Its implications were certainly contagious in the comments. In addition to the shared heartbreak, it sparked a conversation on the importance of primary sources, and of teaching history as real people, with real stories - actual human beings beneath the statistics, surveys, dates, and summaries. As an example of how powerful this can be, a few people brought up the holocaust museum in DC, and especially the room full of shoes. thatbgirl wrote:
that room with all the shoes, and then the photos of all the people from that one village who were killed that you see at the beginning and at the end... those were what broke me up inside more than anything else...
I went to the Holocaust museum once, back in 1993 or so. That was *cough17cough* years ago and, while I can no longer see the room of shoes in my mind, I can remember, vividly, how devastating it was, and the visceral sense of sadness and outrage it created. It is, in fact, the only thing I remember from the holocaust museum. Half a lifetime ago, and that room of shoes is what I think of every time I have reason to talk (or read, or listen) about The Holocaust. An entire room full of shoes, worn by real people, representing only a small fraction of the people killed. That's the history of The Holocaust to me.

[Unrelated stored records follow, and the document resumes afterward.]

Lemma chains_spec L A s n b : core cfg L A s → is_dir A n → chains s n = Some b → chains_ok cfg A n b ∧ ∃ l, get_children n s = Ok (b, l).
Proof.
  intros Hc Hd Hb. destruct (children_spec cfg L A s n Hc Hd) as (a & x & b' & _ & _ & Hnx & _ & Eb & Hok & Eg). unfold chains in Hb. rewrite Hnx in Hb. cbn in Hb. rewrite Eb in Hb. injection Hb as <-. eauto.
Qed.
Lemma refnew_opt_spec L A s o n : core cfg L A s → (∀ c, o = Some c → is_Some (attrs A !! c)) → ∃ s', refnew_opt o s = Ok (o, s') ∧ core cfg L (hold_opt o A) s' ∧ chains s' n = chains s n.
Proof.
  intros Hc Ho. destruct o as [c|]; [|by exists s]. cbn [refnew_opt hold_opt]. destruct (node_refnew_spec cfg L A s c Hc (Ho c eq_refl)) as (s' & E & Hc'). rewrite E. cbn [mbind outcome_bind]. exists s'. split; [done|]. split; [done|]. by eapply refnew_chains.
Qed.
Lemma hold_comm o e A : hold_opt o (hold e A) = hold e (hold_opt o A).
Proof. destruct o; [|done]. apply astate_eq; try done. cbn [hold_opt hold set_held held]. multiset_solver. Qed.
Lemma item_alive A n b i e : wf A → chains_ok cfg A n b → concat b !! i = Some e → dirof A !! e = Some n ∧ is_Some (attrs A !! e).
Proof. intros Hw Hb Hi. assert (dirof A !! e = Some n) as Hd by (apply (chains_elem cfg A n b e Hb Hw); by eapply list_elem_of_lookup_2). split; [done|]. by destruct (wf_dirof _ Hw _ _ Hd). Qed.

Lemma nth_loop_spec L A n b k : ∀ i s, wf A → is_dir A n → core cfg L (hold_opt (concat b !! i) A) s → chains s n = Some b →
  ∃ s', nth_loop cfg n k (concat b !! i) s = Ok (concat b !! (i + k)%nat, s') ∧ core cfg L (hold_opt (concat b !! (i + k)%nat) A) s' ∧ chains s' n = Some b.
Proof.
  induction k as [|k IH]; intros i s Hw Hd Hc Hb; [rewrite Nat.add_0_r; by exists s|]. destruct (concat b !! i) as [e|] eqn:Ei; cbn [nth_loop].
  2:{ exists s. assert (concat b !! (i + S k)%nat = None) as -> by (apply lookup_ge_None; apply lookup_ge_None in Ei; lia). done. }
  cbn [hold_opt] in Hc. destruct (chains_spec L (hold e A) s n b Hc Hd Hb) as [Hok [l Eg]]. destruct (item_alive A n b i e Hw Hok Ei) as [Hed [a Ha]].
  unfold ramfs_dir_nolock_next. rewrite Eg. cbn [mbind outcome_bind]. destruct (getnode_spec cfg _ _ _ _ _ Hc Ha) as (x & -> & _ & Hx). cbn [mbind outcome_bind]. rewrite (n_name _ _ _ _ _ _ Hx).
  pose proof (next_item A n b i e a Hw Hok Ei Ha) as En. rewrite En. destruct (refnew_opt_spec L (hold e A) s (concat b !! S i) n Hc) as (s1 & -> & Hc1 & Hb1).
  { intros c Hci. by destruct (item_alive A n b (S i) c Hw Hok Hci). }
  cbn [mbind outcome_bind]. rewrite hold_comm in Hc1. assert (dirof (hold_opt (concat b !! S i) A) !! e = Some n) as Hed' by (by destruct (concat b !! S i)).
  destruct (drop_child L _ e n s1 n Hc1 Hed') as (s2 & -> & Hc2 & Hb2). cbn [mbind outcome_bind]. destruct (IH (S i) s2 Hw Hd Hc2) as (s3 & E3 & Hc3 & Hb3); [congruence|].
  replace (i + S k)%nat with (S i + k)%nat by lia. by exists s3.
Qed.
(* ===== verification/VfsSpec.v ===== *)
(** * The virtual file system: its contract with a file system, and its cache

    [FsLaws] states what the cache relies on: a file system is a tree of names with
    references to its nodes.  The abstract cache keeps the attributes of the cached
    nodes, the directory whose list each node is in, and the references to nodes that
    callers own.  The heap of the virtual file system implements it: counters are
    exact, lists hold the children, and the list of nodes to recycle holds the marked
    nodes once. *)

From stdpp Require Import gmap gmultiset.
From S2P Require Import Prelude FileOps RamfsFile Ramfs Vfs.
Import FileOps Vfs.

Module VfsSpec.

(** ** File systems *)

(** The references given out, which nodes are directories, the names, and the
    directory a node is in. *)
Record view := { held : gmultiset nat; dirp : nat → bool; ent : nat → list Z → option nat; up : nat → option nat }.

(** The nodes of the tree below [r]; the nodes somebody can see. *)
Inductive reach (v : view) (r : nat) : nat → Prop :=
  | reach_here : reach v r r
  | reach_ent q m c : reach v r q → ent v q m = Some c → reach v r c.
Definition live (r : nat) (v : view) (q : nat) : Prop := q ∈ held v ∨ reach v r q.
(** ** References of clients *)

Lemma client_refdrop L C v X s n : st L C v X s → coh C v → top ∈ X → n ∈ ext C → (2 <= multiplicity r0 (ext C ∖ {[+ n +]}))%nat →
  ∃ s' C' v', vfs_node_refdrop n s = Ok s' ∧ st L C' v' X s' ∧ coh C' v' ∧ ext C' = ext C ∖ {[+ n +]} ∧ within None C C' ∧ ∀ E, E ⊆ ext C' → keeps E C v C' v'.
Proof.
  intros Hs H Ht Hn Hm. pose proof (c_wf _ _ _ _ _ (s_core _ _ _ _ _ _ _ _ Hs)) as Hw. destruct (wf_ext _ Hw n Hn) as [a Ha]. destruct (decide (1 < refs C n)%nat) as [Hr|Hr].
  - destruct (refdrop_more cfg vol Fr L C v X s n Hs Hn Hr) as (s' & -> & Hs'). exists s', (unhold n C), v. split_and!; try done. by eapply coh_ext.
  - pose proof (ext_refs n C Hn) as Hr0. assert (refs C n = 1%nat) as Hr1 by lia. destruct (last_ref C n Hn Hr1) as (Hpl & Hus & Hmu). assert (a_parent a = None) as Hp.
    { destruct (a_parent a) as [p|] eqn:Ep; [|done]. destruct (decide (n = p)) as [<-|Hne]; [|pose proof (h_settled _ _ H n a p Ha Ep Hne); congruence]. pose proof (coh_roots C v n a H Ha Ep). lia. }
    destruct (refdrop_spec' cfg vol Fr L C v X s n Hs Hn Ht) as (s' & v' & -> & Hs' & Hsame); [right; by rewrite Ha, <-Hp|]. unfold let_go in Hs'. rewrite Hr1, Nat.eqb_refl in Hs'. set (C' := set_attrs (delete n) (unhold n C)) in *.
    assert (fsrefs C = fsrefs C' ⊎ {[+ a_fsn a +]}) as Hf by exact (fsrefs_delete C n a Ha). pose proof (st_fsrefs _ _ _ _ _ Hs) as HF.
    assert (∀ y, y ∈ fsrefs C' → same_at y v v') as Hsm by (apply (same_fsrefs C' v v' Hsame); [multiset_solver|by eapply st_fsrefs]).
    exists s', C', v'. split_and!; try done.
    + eapply coh_same; [|done]. apply (coh_delete C C' v n); try done. intros ->. destruct (h_root _ _ H) as (ar & Har & Hrp & _). rewrite Ha in Har. injection Har as <-. congruence.
    + apply within_sub. intros k b. cbn [C' set_attrs unhold set_ext attrs]. intros [_ ?]%lookup_delete_Some. eauto.
    + intros E HE. split; [by apply same_steady|]. intros c b Hc Hb. assert (c ≠ n) as Hne. { intros ->. assert (n ∈ ext C') as Hn' by (by eapply gmultiset_elem_of_subseteq). pose proof (proj1 (elem_of_multiplicity _ _) Hn') as Hm2. cbn [C' set_attrs unhold set_ext ext] in Hm2. rewrite multiplicity_difference, multiplicity_singleton, decide_True in Hm2 by done. lia. }
      assert (attrs C' !! c = Some b) as Hb' by (cbn [C' set_attrs unhold set_ext attrs]; by rewrite lookup_delete_ne). split; [done|]. apply Hsm. by eapply fsrefs_elem.
Qed.
(** The node of a path. *)
Lemma path_lookup_spec Fr root rt cwd q path X E C v s alloc : good Fr E C v X s → root ∈ E → cwd ∈ E → att C root rt → att C cwd q → answers alloc C →
  ∃ e r s' C' v', vfs_lookup cfg root cwd path alloc s = Ok (e, r, s') ∧ good Fr (E ⊎ opt r) C' v' X s' ∧ keeps E C v C' v' ∧ frame alloc C C' ∧
    ((∃ l q', resolve v rt (comps path) (start path rt q) = (e, l, q') ∧ match r with Some n => e = 0 ∧ att C' n q' | None => e ≠ 0 end) ∨ e = - ENOMEM ∧ r = None ∧ ¬ granted alloc (length (comps path))).
Proof.
  intros Hg HrE HcE Hrt Hq Hans. unfold vfs_lookup. pose proof (g_root _ _ _ _ _ _ Hg) as Hm. pose proof (g_coh _ _ _ _ _ _ Hg) as H. pose proof (s_rel _ _ _ _ _ _ _ _ (g_st _ _ _ _ _ _ Hg)) as Hrel.
  destruct (lookup_part_spec Fr root rt cwd q path X E C v s alloc Hg HrE HcE Hrt Hq Hans) as (e & t & nd & j & s1 & C1 & v1 & q1 & -> & Hg1 & K1 & Hq1 & _ & Hfr1 & _ & Htok & Hend). cbn [mbind outcome_bind].
  assert (e = 0 → (last_slash_or_end path <= t)%nat ∧ resolve v rt (comps path) (start path rt q) = (0, [], q1)) as H0.
  { intros ->. destruct Hend as [Hend|[? _]]; [|done]. symmetry in Hend. destruct (resolve_end v (under s) rt _ _ _ _ _ Hrel (start_reach _ _ _ _ _ _ _ _ H Hrel Hrt Hq) (att_reach _ _ _ _ _ H Hrel Hrt) Hend) as (_ & _ & [E0 _] & _). specialize (E0 eq_refl). split; [by apply stop_spec|]. by rewrite Hend, E0. }
  destruct (Z.eqb_spec e 0) as [->|He]; cbn [andb negb].
  - destruct (H0 eq_refl) as [Hle Hres]. destruct (Nat.leb_spec (last_slash_or_end path) t); [|lia]. exists 0, (Some nd), s1, C1, v1. split_and!; try done. left. by exists [], q1.
  - destruct (good_refdrop _ _ _ _ _ _ _ Hg1 Hm) as (s2 & C2 & v2 & -> & Hg2 & K2 & W2). cbn [mbind outcome_bind]. exists e, None, s2, C2, v2. cbn [opt]. rewrite (right_id_L ∅ _). split_and!; try done; [by eapply keeps_trans|intros k Hk Hn; apply W2; [by apply Hfr1|done]|]. destruct Hend as [Hend|[-> Hend]]; [left; eauto|by right].
Qed.
End walk.
End VfsWalk.
(** What [vfs_open] does when it creates. *)
Lemma open_create_eq ans ans' ans'' nd c flags al s :
  (p ← getn nd s;
   '(err, created_node, s) ← vfs_node_create cfg ans (default None (head al)) (v_fs p) VFS_NODE_FILE s;
   if negb (err =? 0) then s ← vfs_node_refdrop nd s; Ok (err, None, s) else
   created_node ← of_option FUndef created_node;
   '(err, linked_node, s) ← vfs_node_link cfg ans' (default None (head (tail al))) created_node nd c s;
   s ← vfs_node_refdrop nd s; s ← vfs_node_refdrop created_node s;
   if negb (err =? 0) then Ok (err, None, s) else
   node ← of_option FUndef linked_node;
   '(err, file, s) ← vfs_node_open ans'' flags node s; s ← vfs_node_refdrop node s; Ok (err, file, s)) =
  ('(err, node, s) ← make ans ans' nd c VFS_NODE_FILE al s;
   if negb (err =? 0) then Ok (err, None, s) else
   node ← of_option FUndef node;
   '(err, file, s) ← vfs_node_open ans'' flags node s; s ← vfs_node_refdrop node s; Ok (err, file, s)).
Proof.
  unfold make. destruct (getn nd s) as [p|]; [|done]. cbn [mbind outcome_bind]. destruct (vfs_node_create _ _ _ _ _ _) as [[[e1 rn] s1]|]; [|done]. cbn [mbind outcome_bind]. destruct (negb (e1 =? 0)) eqn:E1.
  - destruct (vfs_node_refdrop nd s1); [|done]. cbn [mbind outcome_bind]. by rewrite E1.
  - destruct rn as [rn|]; [|done]. cbn [of_option mbind outcome_bind]. destruct (vfs_node_link _ _ _ _ _ _ _) as [[[e2 ln] s2]|]; [|done]. cbn [mbind outcome_bind]. destruct (vfs_node_refdrop nd s2) as [s3|]; [|done]. cbn [mbind outcome_bind]. by destruct (vfs_node_refdrop rn s3).
Qed.

(** ** What the tree says of a call *)

(** A call fails with an error; it is refused with an error of the file system; it
    finds a node; it succeeds and changes nothing; it makes a node or a link of a file in
    a directory; it removes a node. *)
Inductive verdict :=
  | Fails (e : Z)
  | Refuses
  | Finds (q : nat)
  | Keeps
  | Makes (d : nat) (c : list Z) (ty : vfs_node_type_e)
  | Links (d : nat) (c : list Z) (q : nat)
  | Removes (q : nat).
(** The walk ended at the last component of the path. *)
Definition missing (e : Z) (l : list (list Z)) : option (list Z) := match l with [c] => if e =? - ENOENT then Some c else None | _ => None end.
Definition fits (c : list Z) : bool := (length c <? Ramfs.NAMELEN cfg)%nat.
Definition open_verdict (v : view) (rt : nat) (path : list Z) (flags : Z) (q : nat) : verdict :=
  let '(e, l, d) := resolve v rt (comps path) (start path rt q) in
  if e =? 0 then Finds d else
  match missing e l with
  | Some c => if Z.land flags VFS_OPEN_CREATE =? 0 then Fails e else if fits c then Makes d c VFS_NODE_FILE else Refuses
  | None => Fails e
  end.
Definition create_verdict (v : view) (rt : nat) (path : list Z) (ty : vfs_node_type_e) (q : nat) : verdict :=
  if dots path (last_part path) (last_slash_or_end path) then Fails (- EINVAL) else
  let '(e, l, d) := resolve v rt (comps path) (start path rt q) in
  if e =? 0 then Fails (- Ramfs.EEXISTS) else
  match missing e l with Some c => if fits c then Makes d c ty else Refuses | None => Fails e end.
(** A link to a path that exists succeeds and does nothing. *)
Definition link_verdict (v : view) (rt : nat) (src dst : list Z) (q : nat) : verdict :=
  if dots dst (last_part dst) (last_slash_or_end dst) then Fails (- EINVAL) else
  let '(e, l, d) := resolve v rt (comps dst) (start dst rt q) in
  if e =? 0 then Keeps else
  match missing e l with
  | Some c =>
      let '(e', _, q') := resolve v rt (comps src) (start src rt q) in
      if negb (e' =? 0) then Fails e' else if dirp v q' || negb (fits c) then Refuses else Links d c q'
  | None => Fails e
  end.

Lemma steady_sym v v' : steady top v v' → steady top v' v.
Proof. intros H q Hq. apply (steady_reach top v v' q H) in Hq. destruct (H q Hq) as (? & He & ?). split_and!; [done| |done]. intros m. by rewrite He. Qed.
(** The walk ended before the last component, or found the node. *)
Lemma ended_else v s rt q path e t d alloc : rel s v → reach v top (start path rt q) → reach v top rt → at_token path t →
  (e, comps (drop t path), d) = resolve v rt (comps path) (start path rt q) ∨ e = - ENOMEM ∧ ¬ granted alloc (length (comps path)) →
  (e =? - ENOENT) && (last_part path <=? t)%nat = false → e = - ENOMEM ∧ ¬ granted alloc (length (comps path)) ∨ ∃ l, resolve v rt (comps path) (start path rt q) = (e, l, d) ∧ missing e l = None.
Proof.
  intros Hr Hq Hrt Htok [Hend|?] Ewh; [right|by left]. pose proof (ended_last v s rt q path e t d Hr Hq Hrt Htok Hend) as Hl. rewrite Ewh in Hl. exists (comps (drop t path)). split; [done|]. unfold missing. destruct (comps (drop t path)) as [|c [|]]; try done.
  destruct (Z.eqb_spec e (- ENOENT)) as [->|]; [|done]. destruct Hl as [?|Hl]; [done|]. by destruct Hl.
Qed.

Lemma path_open_spec Fr root rt cwd q path X E C v s ans ans' ans'' flags alloc : good Fr E C v X s → root ∈ E → cwd ∈ E → att C root rt → att C cwd q → 0 ∉ path → Fr ans → answers alloc C → RamfsFile.flag flags VFS_OPEN_TRUNCATE = false →
  ∃ e f s' C' v' q', vfs_open cfg ans ans' ans'' root cwd path flags alloc s = Ok (e, f, s') ∧ good none E C' v' (X ⊎ opened q' f) s' ∧ stays E C C' ∧
    (match open_verdict v rt path flags q with
     | Fails e' => e = e' ∧ e ≠ 0 ∧ f = None ∧ steady top v v'
     | Refuses => e ≠ 0 ∧ f = None ∧ steady top v v'
     | Finds d => e = 0 ∧ steady top v v' ∧ ∃ f', f = Some f' ∧ file_of cfg v' ans'' flags d f'
     | Makes d c ty => e = 0 ∧ made v v' d (mangle c) ty q' ∧ ∃ f', f = Some f' ∧ file_of cfg v' ans'' flags q' f'
     | _ => False
     end ∨
     e ≠ 0 ∧ f = None ∧ ¬ (granted alloc (length (comps path) + 2) ∧ ((Z.land flags VFS_OPEN_CREATE =? 0) = false → gives ans) ∧ gives ans'') ∧
       (steady top v v' ∨ ∃ d c ty, open_verdict v rt path flags q = Makes d c ty ∧ made v v' d (mangle c) ty q')).
Proof.
  intros Hg HrE HcE Hrt Hq Hz Hans Hal Htr. pose proof Hg as [Hs H Ht HE Hm]. pose proof (s_rel _ _ _ _ _ _ _ _ Hs) as Hrel. unfold vfs_open, open_verdict. fold (last_part path).
  destruct (lookup_part_spec cfg vol r0 Fr root rt cwd q path X E C v s alloc Hg HrE HcE Hrt Hq Hal) as (e & t & nd & j & s1 & C1 & v1 & d & -> & Hg1 & K1 & Hd & Hal1 & _ & Hj & Htok & Hend). cbn [mbind outcome_bind].
  pose proof (start_reach cfg r0 C v _ root rt cwd q path H Hrel Hrt Hq) as Rst. pose proof (att_reach cfg r0 C v _ root rt H Hrel Hrt) as Rrt. pose proof (k_tree _ _ _ _ _ _ K1) as T1.
  assert (granted alloc (length (comps path) + 2) → granted (drop j alloc) 2) as Hgr2 by (intros Hgr; eapply granted_mono; [apply (granted_drop alloc j _ Hgr); lia|lia]).
  destruct (((e =? - ENOENT) && (last_part path <=? t)%nat) && negb (Z.land flags VFS_OPEN_CREATE =? 0)) eqn:Ecr.
  - apply andb_true_iff in Ecr as [Ewh Ecr]. apply negb_true_iff in Ecr. destruct Hend as [Hend|[-> _]]; [|done]. rewrite open_create_eq.
    pose proof (ended_last v _ rt q path e t d Hrel Rst Rrt Htok Hend) as Hl. rewrite Ewh in Hl. destruct Hl as (c & Hres & Hc & Hdd & Hent). destruct (resolve_end cfg v _ rt _ _ _ _ _ Hrel Rst Rrt Hres) as (Rd & _). destruct (T1 d Rd) as (Hd1 & He1 & _). rewrite Hc.
    destruct (make_spec Fr E C1 v1 X s1 nd d c ans ans' VFS_NODE_FILE (drop j alloc) Hg1 Hm Hd) as (e2 & r & s2 & C2 & v2 & -> & Hg2 & Hst & Hcase); [congruence|by rewrite He1|rewrite <-Hc; by intros ?%part_elem|done|done|]. cbn [mbind outcome_bind].
    pose proof (stays_trans _ _ _ _ (keeps_stays _ _ _ _ _ K1) Hst) as Hst'. assert (∀ q1, made v1 v2 d (mangle c) VFS_NODE_FILE q1 → made v v2 d (mangle c) VFS_NODE_FILE q1) as Hmade by (intros q1 (Hed & ? & ?); split_and!; try done; by eapply edited_left).
    rewrite Hres. change (- ENOENT =? 0) with false. cbn [missing]. change (- ENOENT =? - ENOENT) with true. cbv iota. rewrite Ecr. unfold fits. destruct r as [n|].
    + destruct Hcase as [(_ & ? & _)|(q1 & Hmk & [-> Hn] & Hlen)]; [done|]. cbn [Z.eqb negb of_option mbind outcome_bind opt] in *. destruct (open_drop none E C2 v2 X s2 n q1 ans'' flags Hg2 Hm Hn Htr) as (e3 & f & s3 & C3 & v3 & -> & K3 & Hf). exists e3, f, s3, C3, v3, q1.
      assert (stays E C C3) as Hst3 by (eapply stays_trans; [done|by eapply keeps_stays]). assert (made v v3 d (mangle c) VFS_NODE_FILE q1) as Hmk3 by (eapply made_steady; [by apply Hmade|done..|by eapply k_tree]). apply Nat.ltb_lt in Hlen. rewrite Hlen.
      destruct f as [f|]; cbn [opened].
      * destruct Hf as (-> & Hf & Hg3). split_and!; try done. left. split_and!; try done. exists f. split; [done|]. eapply file_of_steady; [|done]. by eapply steady_sym, k_tree.
      * rewrite (right_id_L ∅ _). destruct Hf as (? & Hng & Hg3). split_and!; try done. right. split_and!; try done; [tauto|]. right. by exists d, c, VFS_NODE_FILE.
    + assert (e2 ≠ 0) as He2 by (destruct Hcase as [(? & _)|(? & _ & [-> _] & _)]; done). destruct (Z.eqb_spec e2 0); [done|]. cbn [negb opt] in *. rewrite (right_id_L ∅ _) in Hg2. destruct Hcase as [(_ & _ & Hsv & Hwhy)|(q1 & Hmk & [_ Hno] & Hlen)].
      * exists e2, None, s2, C2, v2, d. cbn [opened]. rewrite (right_id_L ∅ _). pose proof (steady_trans _ _ _ _ T1 Hsv) as T2. split_and!; try done. destruct (Nat.ltb_spec (length c) (Ramfs.NAMELEN cfg)); [right|by left]. split_and!; try done; [|by left]. intros (? & ? & _). apply Hwhy. split_and!; auto.
      * exists e2, None, s2, C2, v2, q1. cbn [opened]. rewrite (right_id_L ∅ _). split_and!; try done. right. apply Nat.ltb_lt in Hlen. rewrite Hlen. split_and!; try done; [tauto|]. right. exists d, c, VFS_NODE_FILE. split; [done|]. by apply Hmade.
  - destruct (Z.eqb_spec e 0) as [->|He].
    + destruct Hend as [Hend|[? _]]; [|done]. rewrite <-Hend. cbn [Z.eqb].
      destruct (open_drop Fr E C1 v1 X s1 nd d ans'' flags Hg1 Hm Hd Htr) as (e3 & f & s3 & C3 & v3 & -> & K3 & Hf). exists e3, f, s3, C3, v3, d. pose proof (keeps_trans _ _ _ _ _ _ _ _ K1 K3) as K. pose proof (keeps_stays _ _ _ _ _ K). pose proof (k_tree _ _ _ _ _ _ K).
      destruct f as [f|]; cbn [opened]; [destruct Hf as (-> & Hf & Hg3)|rewrite (right_id_L ∅ _); destruct Hf as (? & Hng & Hg3)]; (split_and!; try done; [destruct Hg3; split; try done; by eapply st_none|]).
      * left. split_and!; try done. exists f. split; [done|]. eapply file_of_steady; [|done]. by eapply steady_sym, k_tree.
      * right. split_and!; try done; [tauto|by left].
    + destruct (good_refdrop cfg vol r0 Fr E C1 v1 X s1 nd Hg1 Hm) as (s2 & C2 & v2 & -> & Hg2 & K2 & _). cbn [mbind outcome_bind]. pose proof (keeps_trans _ _ _ _ _ _ _ _ K1 K2) as K. pose proof (k_tree _ _ _ _ _ _ K) as T2. exists e, None, s2, C2, v2, d. cbn [opened]. rewrite (right_id_L ∅ _).
      split_and!; try done; [destruct Hg2; split; try done; by eapply st_none|by eapply keeps_stays|]. destruct ((e =? - ENOENT) && (last_part path <=? t)%nat) eqn:Ewh.
      * destruct Hend as [Hend|[-> _]]; [|done]. pose proof (ended_last v _ rt q path e t d Hrel Rst Rrt Htok Hend) as Hl. rewrite Ewh in Hl. destruct Hl as (c & Hres & _). apply andb_true_iff in Ewh as [->%Z.eqb_eq _]. cbn [andb] in Ecr. rewrite Hres. apply negb_false_iff in Ecr. left. cbn [missing]. rewrite Ecr. done.
      * destruct (ended_else v _ rt q path e t d alloc Hrel Rst Rrt Htok Hend Ewh) as [[_ Hno]|(l & -> & Hmi)]; [right|left; destruct (Z.eqb_spec e 0); [done|by rewrite Hmi]]. split_and!; try done; [|by left]. intros (Hgr & _). apply Hno. eapply granted_mono; [done|lia].
Qed.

What's this got to do with this letter? I would love to slip a copy of this letter into the history textbook of every child learning about American slavery and The Civil War. It's the perfect response to that states' rights bullshit. Because this is what those states' rights were really about - this letter, over and over and over. Hot and alive. Real and heartbreaking. If *this* is what you mean by Confederate History Month - learning that *this* is what the Confederates for fighting for the right to do - then I am all for it.